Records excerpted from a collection
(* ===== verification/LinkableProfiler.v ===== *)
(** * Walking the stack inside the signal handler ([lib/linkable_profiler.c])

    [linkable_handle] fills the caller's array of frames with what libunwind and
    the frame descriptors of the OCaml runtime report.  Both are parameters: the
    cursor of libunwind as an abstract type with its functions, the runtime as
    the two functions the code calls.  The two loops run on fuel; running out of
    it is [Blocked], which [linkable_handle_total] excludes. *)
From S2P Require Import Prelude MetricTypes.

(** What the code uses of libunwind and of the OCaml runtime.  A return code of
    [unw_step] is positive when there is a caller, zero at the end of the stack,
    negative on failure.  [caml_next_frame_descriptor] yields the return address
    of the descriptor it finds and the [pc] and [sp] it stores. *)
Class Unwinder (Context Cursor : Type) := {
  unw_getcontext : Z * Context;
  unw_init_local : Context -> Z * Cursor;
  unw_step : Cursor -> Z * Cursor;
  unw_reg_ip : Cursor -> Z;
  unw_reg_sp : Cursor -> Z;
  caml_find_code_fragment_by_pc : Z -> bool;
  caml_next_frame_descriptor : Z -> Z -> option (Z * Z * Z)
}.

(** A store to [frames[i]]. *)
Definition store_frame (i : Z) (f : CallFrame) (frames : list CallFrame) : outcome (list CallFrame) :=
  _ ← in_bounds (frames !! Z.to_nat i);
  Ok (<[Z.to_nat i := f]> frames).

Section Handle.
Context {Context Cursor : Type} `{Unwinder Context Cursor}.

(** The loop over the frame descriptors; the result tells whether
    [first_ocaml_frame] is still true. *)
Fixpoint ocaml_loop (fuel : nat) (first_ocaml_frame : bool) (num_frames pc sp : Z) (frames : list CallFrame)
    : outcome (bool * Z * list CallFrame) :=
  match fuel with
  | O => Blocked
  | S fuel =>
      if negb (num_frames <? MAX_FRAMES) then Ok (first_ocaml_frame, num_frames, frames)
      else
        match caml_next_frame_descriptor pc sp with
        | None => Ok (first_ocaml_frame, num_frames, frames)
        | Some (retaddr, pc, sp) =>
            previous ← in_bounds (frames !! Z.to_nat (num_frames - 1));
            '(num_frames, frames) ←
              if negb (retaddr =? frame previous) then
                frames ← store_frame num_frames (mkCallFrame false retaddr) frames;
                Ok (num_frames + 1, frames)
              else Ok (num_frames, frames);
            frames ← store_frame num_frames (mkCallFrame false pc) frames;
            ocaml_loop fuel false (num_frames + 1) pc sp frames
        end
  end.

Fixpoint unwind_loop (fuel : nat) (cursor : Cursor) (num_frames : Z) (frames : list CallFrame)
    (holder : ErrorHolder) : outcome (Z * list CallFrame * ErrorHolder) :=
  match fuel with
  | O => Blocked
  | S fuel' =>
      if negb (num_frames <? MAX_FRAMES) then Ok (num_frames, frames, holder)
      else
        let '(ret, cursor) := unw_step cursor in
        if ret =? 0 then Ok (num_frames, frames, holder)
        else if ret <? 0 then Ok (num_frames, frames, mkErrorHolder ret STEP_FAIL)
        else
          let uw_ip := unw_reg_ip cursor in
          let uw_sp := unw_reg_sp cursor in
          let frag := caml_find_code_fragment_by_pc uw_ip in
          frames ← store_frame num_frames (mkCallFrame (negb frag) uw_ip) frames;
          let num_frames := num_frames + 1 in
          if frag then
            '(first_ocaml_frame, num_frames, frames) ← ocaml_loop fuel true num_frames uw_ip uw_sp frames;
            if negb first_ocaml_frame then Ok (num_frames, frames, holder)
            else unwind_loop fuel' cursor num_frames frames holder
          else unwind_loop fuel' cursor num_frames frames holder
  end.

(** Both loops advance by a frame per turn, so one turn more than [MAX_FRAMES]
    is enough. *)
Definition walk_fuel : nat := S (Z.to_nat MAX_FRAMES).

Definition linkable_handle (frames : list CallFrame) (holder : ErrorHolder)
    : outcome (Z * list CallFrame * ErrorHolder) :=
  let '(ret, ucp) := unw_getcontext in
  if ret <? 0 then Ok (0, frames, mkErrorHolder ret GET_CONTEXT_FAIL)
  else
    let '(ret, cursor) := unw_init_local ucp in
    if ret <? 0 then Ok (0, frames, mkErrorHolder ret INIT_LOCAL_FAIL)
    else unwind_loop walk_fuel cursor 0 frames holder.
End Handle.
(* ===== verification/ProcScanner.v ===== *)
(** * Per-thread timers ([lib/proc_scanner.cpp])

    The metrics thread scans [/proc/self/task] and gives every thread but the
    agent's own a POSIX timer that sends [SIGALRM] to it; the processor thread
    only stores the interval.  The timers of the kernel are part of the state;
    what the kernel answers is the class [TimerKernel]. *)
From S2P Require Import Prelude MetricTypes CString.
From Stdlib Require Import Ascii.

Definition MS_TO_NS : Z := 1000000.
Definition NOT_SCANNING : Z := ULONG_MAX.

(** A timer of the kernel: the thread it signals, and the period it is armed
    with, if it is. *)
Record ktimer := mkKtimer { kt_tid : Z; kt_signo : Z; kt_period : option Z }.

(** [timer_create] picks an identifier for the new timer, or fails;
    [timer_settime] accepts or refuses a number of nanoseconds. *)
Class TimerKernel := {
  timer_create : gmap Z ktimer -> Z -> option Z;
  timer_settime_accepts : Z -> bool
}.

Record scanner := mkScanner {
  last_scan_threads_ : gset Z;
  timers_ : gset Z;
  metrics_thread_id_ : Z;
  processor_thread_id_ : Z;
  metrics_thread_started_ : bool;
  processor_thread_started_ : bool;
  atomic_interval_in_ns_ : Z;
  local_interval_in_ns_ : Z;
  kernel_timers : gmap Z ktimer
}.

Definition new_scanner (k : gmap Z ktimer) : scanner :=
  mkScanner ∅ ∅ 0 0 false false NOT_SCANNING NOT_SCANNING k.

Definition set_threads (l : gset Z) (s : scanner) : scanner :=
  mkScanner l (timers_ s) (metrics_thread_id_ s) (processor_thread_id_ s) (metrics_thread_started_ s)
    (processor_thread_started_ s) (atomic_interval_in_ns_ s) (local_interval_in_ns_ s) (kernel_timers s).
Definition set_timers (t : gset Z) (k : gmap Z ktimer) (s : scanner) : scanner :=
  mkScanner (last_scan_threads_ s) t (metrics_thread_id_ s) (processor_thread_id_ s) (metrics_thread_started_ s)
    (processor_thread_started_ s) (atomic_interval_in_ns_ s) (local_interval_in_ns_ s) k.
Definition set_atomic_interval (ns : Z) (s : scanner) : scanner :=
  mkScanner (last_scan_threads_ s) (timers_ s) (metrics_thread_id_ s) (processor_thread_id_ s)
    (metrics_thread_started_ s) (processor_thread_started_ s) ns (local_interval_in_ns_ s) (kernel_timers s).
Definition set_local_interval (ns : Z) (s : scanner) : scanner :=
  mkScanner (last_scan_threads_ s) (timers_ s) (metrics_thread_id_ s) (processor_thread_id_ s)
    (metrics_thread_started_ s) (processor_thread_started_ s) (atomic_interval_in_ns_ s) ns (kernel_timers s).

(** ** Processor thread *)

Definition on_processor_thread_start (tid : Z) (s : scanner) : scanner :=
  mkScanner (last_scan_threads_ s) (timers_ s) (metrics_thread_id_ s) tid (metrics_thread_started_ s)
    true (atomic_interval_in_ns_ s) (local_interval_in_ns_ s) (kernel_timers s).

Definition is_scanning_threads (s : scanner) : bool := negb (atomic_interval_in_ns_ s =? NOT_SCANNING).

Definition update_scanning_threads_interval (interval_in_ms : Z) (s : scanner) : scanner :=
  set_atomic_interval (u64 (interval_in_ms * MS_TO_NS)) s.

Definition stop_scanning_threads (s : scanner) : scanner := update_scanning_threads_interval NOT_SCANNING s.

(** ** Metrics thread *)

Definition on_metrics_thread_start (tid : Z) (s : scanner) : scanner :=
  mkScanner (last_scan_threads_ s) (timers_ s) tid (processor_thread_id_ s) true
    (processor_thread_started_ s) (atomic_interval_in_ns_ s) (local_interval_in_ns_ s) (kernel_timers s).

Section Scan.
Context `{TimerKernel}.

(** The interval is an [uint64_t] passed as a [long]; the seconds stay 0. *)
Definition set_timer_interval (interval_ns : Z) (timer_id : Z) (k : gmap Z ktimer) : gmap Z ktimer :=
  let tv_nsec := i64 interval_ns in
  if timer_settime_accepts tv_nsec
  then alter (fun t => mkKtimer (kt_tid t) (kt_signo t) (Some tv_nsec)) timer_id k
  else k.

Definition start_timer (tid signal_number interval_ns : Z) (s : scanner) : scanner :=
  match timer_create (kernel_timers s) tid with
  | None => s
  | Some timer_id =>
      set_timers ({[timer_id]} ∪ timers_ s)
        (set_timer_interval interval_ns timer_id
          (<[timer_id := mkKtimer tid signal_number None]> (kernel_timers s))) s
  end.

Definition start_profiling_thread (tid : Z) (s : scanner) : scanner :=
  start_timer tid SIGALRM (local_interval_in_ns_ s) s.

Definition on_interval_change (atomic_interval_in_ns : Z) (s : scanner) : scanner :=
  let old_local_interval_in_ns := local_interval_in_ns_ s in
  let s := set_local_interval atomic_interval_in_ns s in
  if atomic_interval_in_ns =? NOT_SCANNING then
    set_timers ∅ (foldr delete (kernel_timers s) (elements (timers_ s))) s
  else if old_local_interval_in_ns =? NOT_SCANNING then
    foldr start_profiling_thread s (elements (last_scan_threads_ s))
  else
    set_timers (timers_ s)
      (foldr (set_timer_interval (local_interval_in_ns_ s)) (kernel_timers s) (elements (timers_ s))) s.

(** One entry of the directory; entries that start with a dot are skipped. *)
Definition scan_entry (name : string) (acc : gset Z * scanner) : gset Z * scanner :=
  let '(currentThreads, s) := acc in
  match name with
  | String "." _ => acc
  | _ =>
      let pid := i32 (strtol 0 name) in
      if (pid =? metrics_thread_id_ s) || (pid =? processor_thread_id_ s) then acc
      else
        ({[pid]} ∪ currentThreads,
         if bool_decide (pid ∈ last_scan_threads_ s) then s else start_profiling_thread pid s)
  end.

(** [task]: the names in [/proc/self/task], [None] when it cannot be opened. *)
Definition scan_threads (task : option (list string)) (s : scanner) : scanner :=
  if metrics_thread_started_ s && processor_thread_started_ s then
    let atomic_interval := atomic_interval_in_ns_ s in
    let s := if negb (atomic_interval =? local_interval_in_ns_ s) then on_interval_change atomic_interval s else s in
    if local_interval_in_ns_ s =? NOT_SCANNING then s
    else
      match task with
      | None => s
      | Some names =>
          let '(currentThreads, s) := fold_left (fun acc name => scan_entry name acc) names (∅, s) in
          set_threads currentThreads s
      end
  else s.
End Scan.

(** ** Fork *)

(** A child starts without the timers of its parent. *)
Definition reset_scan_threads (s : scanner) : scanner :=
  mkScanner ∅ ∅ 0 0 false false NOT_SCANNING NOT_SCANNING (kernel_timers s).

#### Work item:
Go through the records above. Copy each line in which the string "currentThreads" appears.

#### Task response:
  let '(currentThreads, s) := acc in
        ({[pid]} ∪ currentThreads,
          let '(currentThreads, s) := fold_left (fun acc name => scan_entry name acc) names (∅, s) in
          set_threads currentThreads s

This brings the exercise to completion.